Work order - Restate the lines exactly, starting at the line that contains "unfold row in *." and finishing with the final line of the records.

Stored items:
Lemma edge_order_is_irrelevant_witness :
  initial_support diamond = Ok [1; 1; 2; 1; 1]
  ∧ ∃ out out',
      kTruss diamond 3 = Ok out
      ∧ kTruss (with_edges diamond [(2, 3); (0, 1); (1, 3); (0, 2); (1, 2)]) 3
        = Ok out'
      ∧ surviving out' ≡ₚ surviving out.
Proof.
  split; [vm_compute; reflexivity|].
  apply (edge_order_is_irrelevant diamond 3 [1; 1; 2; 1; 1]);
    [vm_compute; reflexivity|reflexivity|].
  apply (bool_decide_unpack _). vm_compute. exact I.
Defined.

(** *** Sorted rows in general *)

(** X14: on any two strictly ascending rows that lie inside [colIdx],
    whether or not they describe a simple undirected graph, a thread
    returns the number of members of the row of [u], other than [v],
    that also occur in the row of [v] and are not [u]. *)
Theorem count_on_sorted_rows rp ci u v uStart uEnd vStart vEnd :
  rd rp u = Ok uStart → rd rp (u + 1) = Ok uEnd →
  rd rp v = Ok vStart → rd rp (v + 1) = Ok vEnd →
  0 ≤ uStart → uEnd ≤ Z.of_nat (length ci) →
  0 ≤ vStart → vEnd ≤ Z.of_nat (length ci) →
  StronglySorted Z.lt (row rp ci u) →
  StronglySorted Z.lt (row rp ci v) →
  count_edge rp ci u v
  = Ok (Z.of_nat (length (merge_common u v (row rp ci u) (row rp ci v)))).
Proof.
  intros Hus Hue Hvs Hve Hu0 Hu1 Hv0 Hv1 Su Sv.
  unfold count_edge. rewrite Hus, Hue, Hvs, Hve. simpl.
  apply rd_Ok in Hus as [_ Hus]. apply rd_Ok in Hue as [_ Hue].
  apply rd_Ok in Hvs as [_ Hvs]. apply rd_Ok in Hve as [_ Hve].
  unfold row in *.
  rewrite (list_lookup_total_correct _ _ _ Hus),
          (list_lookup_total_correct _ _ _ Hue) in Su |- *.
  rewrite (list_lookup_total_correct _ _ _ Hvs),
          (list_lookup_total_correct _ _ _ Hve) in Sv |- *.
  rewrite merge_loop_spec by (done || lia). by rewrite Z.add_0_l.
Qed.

Written response -
  unfold row in *.
  rewrite (list_lookup_total_correct _ _ _ Hus),
          (list_lookup_total_correct _ _ _ Hue) in Su |- *.
  rewrite (list_lookup_total_correct _ _ _ Hvs),
          (list_lookup_total_correct _ _ _ Hve) in Sv |- *.
  rewrite merge_loop_spec by (done || lia). by rewrite Z.add_0_l.
Qed.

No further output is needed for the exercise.